What to produce
From the data below, repeat exactly the lines from the line with "evict oldestKey oldestValue" to the line with "Definition Len : CM Z := on_elements om_Len.", both included.

(Source records)
=== Section Start ===

(* ===== verification/Lru.v ===== *)
(** * LRU caches

    Models [avalanchego/cache/lru/cache.go] and [sized_cache.go]: the cache that
    is bounded by its number of elements and the cache that is bounded by the
    total size of its elements, over any ordered map.  The locks make every method
    one step, so a method is one computation.  [onEvict] is the log of its calls. *)

From S2P Require Import Prelude Monads OrderedMap LinkedList LinkedHashmap.

Module Lru.
Section cache.
Context {St E K V It : Type} `{OrderedMapLaws St E K V It} (oof : E).

Record Cache := mkCache {
  elements : St;
  size : Z;
  evicted : list (K * V);
}.

Abbreviation CM := (M Cache E).

Definition on_elements {A} (m : M St E A) : CM A :=
  zoom elements (fun s c => mkCache s (size c) (evicted c)) m.

Definition NewCacheWithOnEvict (elems : St) (size : Z) : Cache :=
  mkCache elems (Z.max size 1) [].

Definition evict (key : K) (value : V) : CM unit :=
  modify (fun c => mkCache (elements c) (size c) (evicted c ++ [(key, value)]));;
  on_elements (om_Delete key);;
  mret tt.

Definition Put (key : K) (value : V) : CM unit :=
  n ← on_elements om_Len;
  c ← get;
  (if n =? size c then
     o ← on_elements om_Oldest;
     match o with
     | Some (oldestKey, oldestValue) => evict oldestKey oldestValue
     | None => mret tt
     end
   else mret tt);;
  on_elements (om_Put key value).

Definition Get (key : K) : CM (option V) :=
  o ← on_elements (om_Get key);
  match o with
  | None => mret None
  | Some val => on_elements (om_Put key val);; mret (Some val)
  end.

Definition Evict (key : K) : CM unit :=
  o ← on_elements (om_Get key);
  match o with
  | None => mret tt
  | Some value => evict key value
  end.

Definition Flush_step (iter : It) : CM (It + unit) :=
  r ← on_elements (om_Next iter);
  let '(more, iter) := r in
  if (more : bool) then evict (om_Key iter) (om_Value iter);; mret (inl iter)
  else mret (inr tt).

(** One iteration for each element and the last, failing [Next]. *)
Definition Flush : CM unit :=
  n ← on_elements om_Len;
  loop oof (S (S (Z.to_nat n))) Flush_step om_NewIterator.

Definition Len : CM Z := on_elements om_Len.

(** [crep c kvs]: the cache holds the entries [kvs], least recently used first. *)
Definition crep (c : Cache) (kvs : list (K * V)) : Prop :=
  om_rep (elements c) kvs /\ 1 <= size c /\ Z.of_nat (length kvs) <= size c.

Lemma on_elements_wp {A} {ok} (m : M St E A) Q c :
  wp ok m (fun a s => Q a (mkCache s (size c) (evicted c))) (elements c) ->
  wp ok (on_elements m) Q c.
Proof. apply (wp_zoom ok elements (fun s c => mkCache s (size c) (evicted c))). Qed.

Lemma wp_evict {ok} k v c kvs Q : om_rep (elements c) kvs ->
  (forall s, om_rep s (kdel k kvs) ->
     (forall it todo, om_iter (elements c) it kvs todo -> k ∉ todo.*1 -> om_iter s it (kdel k kvs) todo) ->
     Q tt (mkCache s (size c) (evicted c ++ [(k, v)]))) ->
  wp ok (evict k v) Q c.
Proof.
  intros Hr HQ. unfold evict. wp_steps. apply on_elements_wp. eapply om_wp_Delete; [exact Hr|].
  intros s Hs Hi. by apply HQ.
Qed.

=== Section End ===

Exercise output
     | Some (oldestKey, oldestValue) => evict oldestKey oldestValue
     | None => mret tt
     end
   else mret tt);;
  on_elements (om_Put key value).

Definition Get (key : K) : CM (option V) :=
  o ← on_elements (om_Get key);
  match o with
  | None => mret None
  | Some val => on_elements (om_Put key val);; mret (Some val)
  end.

Definition Evict (key : K) : CM unit :=
  o ← on_elements (om_Get key);
  match o with
  | None => mret tt
  | Some value => evict key value
  end.

Definition Flush_step (iter : It) : CM (It + unit) :=
  r ← on_elements (om_Next iter);
  let '(more, iter) := r in
  if (more : bool) then evict (om_Key iter) (om_Value iter);; mret (inl iter)
  else mret (inr tt).

(** One iteration for each element and the last, failing [Next]. *)
Definition Flush : CM unit :=
  n ← on_elements om_Len;
  loop oof (S (S (Z.to_nat n))) Flush_step om_NewIterator.

Definition Len : CM Z := on_elements om_Len.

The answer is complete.